The listing below contains a span that opens with the line containing "(** Every round" and closes with the line containing "(** The first". Return that span exactly.

※ ※ ※

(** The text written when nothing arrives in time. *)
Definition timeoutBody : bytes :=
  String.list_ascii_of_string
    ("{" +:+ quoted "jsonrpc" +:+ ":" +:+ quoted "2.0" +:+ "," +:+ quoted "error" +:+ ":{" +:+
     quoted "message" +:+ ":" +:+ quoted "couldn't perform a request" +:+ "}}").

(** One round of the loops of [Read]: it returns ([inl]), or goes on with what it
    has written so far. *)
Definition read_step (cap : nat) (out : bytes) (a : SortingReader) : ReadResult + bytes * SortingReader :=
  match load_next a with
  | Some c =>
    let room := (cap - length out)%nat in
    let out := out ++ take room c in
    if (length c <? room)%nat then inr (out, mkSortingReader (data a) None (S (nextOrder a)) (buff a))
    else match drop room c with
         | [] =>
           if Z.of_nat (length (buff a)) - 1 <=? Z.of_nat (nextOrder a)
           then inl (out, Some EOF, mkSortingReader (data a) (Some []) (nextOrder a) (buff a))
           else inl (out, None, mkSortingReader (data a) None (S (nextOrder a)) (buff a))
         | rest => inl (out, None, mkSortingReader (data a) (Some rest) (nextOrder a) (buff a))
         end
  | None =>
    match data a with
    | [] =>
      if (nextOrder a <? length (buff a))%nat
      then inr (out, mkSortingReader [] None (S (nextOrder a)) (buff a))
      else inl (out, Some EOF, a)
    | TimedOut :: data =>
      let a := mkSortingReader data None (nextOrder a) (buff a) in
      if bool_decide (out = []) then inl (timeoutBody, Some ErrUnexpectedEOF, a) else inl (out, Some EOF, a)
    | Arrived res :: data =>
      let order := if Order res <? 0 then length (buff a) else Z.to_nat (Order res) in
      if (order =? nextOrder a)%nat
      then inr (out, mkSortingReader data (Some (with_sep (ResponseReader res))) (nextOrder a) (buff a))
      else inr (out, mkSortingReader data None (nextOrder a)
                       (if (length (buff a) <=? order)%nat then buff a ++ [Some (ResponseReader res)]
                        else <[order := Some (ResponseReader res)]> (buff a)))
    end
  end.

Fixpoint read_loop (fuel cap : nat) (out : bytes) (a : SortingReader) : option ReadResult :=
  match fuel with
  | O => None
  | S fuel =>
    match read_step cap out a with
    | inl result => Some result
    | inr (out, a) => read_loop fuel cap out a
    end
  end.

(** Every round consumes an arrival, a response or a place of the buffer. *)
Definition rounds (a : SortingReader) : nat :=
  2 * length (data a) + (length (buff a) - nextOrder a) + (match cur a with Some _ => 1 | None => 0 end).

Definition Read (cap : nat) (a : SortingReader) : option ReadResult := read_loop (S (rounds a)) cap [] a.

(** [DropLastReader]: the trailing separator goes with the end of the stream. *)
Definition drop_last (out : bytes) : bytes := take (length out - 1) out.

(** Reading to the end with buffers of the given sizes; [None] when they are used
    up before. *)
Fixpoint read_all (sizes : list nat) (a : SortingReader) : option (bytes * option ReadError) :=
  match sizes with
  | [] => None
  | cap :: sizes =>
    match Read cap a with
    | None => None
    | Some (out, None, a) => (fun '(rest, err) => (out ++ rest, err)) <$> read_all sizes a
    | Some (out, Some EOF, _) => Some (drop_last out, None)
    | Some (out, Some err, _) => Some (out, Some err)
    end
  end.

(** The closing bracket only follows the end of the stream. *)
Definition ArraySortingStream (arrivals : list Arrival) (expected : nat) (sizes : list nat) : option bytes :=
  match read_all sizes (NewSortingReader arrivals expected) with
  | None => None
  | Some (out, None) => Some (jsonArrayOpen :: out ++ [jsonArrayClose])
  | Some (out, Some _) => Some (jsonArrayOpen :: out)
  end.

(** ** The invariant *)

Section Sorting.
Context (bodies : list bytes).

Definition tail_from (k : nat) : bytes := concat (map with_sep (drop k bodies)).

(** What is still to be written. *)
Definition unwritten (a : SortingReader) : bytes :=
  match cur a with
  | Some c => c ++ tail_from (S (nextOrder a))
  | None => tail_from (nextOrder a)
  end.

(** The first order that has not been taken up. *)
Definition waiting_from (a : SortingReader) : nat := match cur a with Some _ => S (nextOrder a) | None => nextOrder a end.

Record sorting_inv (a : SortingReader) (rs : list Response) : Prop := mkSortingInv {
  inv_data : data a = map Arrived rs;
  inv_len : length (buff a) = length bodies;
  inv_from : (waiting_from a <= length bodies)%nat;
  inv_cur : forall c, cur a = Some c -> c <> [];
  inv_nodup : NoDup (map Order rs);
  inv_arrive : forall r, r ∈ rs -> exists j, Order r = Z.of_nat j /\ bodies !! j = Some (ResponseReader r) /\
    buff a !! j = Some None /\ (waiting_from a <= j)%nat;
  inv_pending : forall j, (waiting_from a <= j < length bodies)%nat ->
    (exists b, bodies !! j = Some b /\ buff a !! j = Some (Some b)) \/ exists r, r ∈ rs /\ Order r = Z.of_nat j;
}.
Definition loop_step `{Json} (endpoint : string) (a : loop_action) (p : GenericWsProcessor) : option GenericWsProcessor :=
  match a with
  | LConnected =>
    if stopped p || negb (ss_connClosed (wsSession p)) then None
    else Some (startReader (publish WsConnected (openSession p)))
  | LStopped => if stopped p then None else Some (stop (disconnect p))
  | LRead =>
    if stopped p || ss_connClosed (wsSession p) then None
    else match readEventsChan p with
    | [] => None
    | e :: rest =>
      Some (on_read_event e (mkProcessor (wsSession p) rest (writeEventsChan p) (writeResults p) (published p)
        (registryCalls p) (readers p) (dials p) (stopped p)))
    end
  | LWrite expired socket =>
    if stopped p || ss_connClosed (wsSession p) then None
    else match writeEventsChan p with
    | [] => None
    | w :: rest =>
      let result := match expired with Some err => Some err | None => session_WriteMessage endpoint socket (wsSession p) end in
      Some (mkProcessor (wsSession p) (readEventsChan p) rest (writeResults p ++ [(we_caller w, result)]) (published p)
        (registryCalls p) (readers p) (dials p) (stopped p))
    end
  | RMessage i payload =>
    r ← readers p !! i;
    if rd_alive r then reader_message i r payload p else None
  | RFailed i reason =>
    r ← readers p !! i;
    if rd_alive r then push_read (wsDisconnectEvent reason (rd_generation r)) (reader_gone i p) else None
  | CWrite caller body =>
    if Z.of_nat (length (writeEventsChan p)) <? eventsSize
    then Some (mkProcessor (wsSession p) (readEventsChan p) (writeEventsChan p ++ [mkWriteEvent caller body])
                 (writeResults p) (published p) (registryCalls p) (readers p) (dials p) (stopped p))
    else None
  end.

※ ※ ※

■ Task response:
(** Every round consumes an arrival, a response or a place of the buffer. *)
Definition rounds (a : SortingReader) : nat :=
  2 * length (data a) + (length (buff a) - nextOrder a) + (match cur a with Some _ => 1 | None => 0 end).

Definition Read (cap : nat) (a : SortingReader) : option ReadResult := read_loop (S (rounds a)) cap [] a.

(** [DropLastReader]: the trailing separator goes with the end of the stream. *)
Definition drop_last (out : bytes) : bytes := take (length out - 1) out.

(** Reading to the end with buffers of the given sizes; [None] when they are used
    up before. *)
Fixpoint read_all (sizes : list nat) (a : SortingReader) : option (bytes * option ReadError) :=
  match sizes with
  | [] => None
  | cap :: sizes =>
    match Read cap a with
    | None => None
    | Some (out, None, a) => (fun '(rest, err) => (out ++ rest, err)) <$> read_all sizes a
    | Some (out, Some EOF, _) => Some (drop_last out, None)
    | Some (out, Some err, _) => Some (out, Some err)
    end
  end.

(** The closing bracket only follows the end of the stream. *)
Definition ArraySortingStream (arrivals : list Arrival) (expected : nat) (sizes : list nat) : option bytes :=
  match read_all sizes (NewSortingReader arrivals expected) with
  | None => None
  | Some (out, None) => Some (jsonArrayOpen :: out ++ [jsonArrayClose])
  | Some (out, Some _) => Some (jsonArrayOpen :: out)
  end.

(** ** The invariant *)

Section Sorting.
Context (bodies : list bytes).

Definition tail_from (k : nat) : bytes := concat (map with_sep (drop k bodies)).

(** What is still to be written. *)
Definition unwritten (a : SortingReader) : bytes :=
  match cur a with
  | Some c => c ++ tail_from (S (nextOrder a))
  | None => tail_from (nextOrder a)
  end.

(** The first order that has not been taken up. *)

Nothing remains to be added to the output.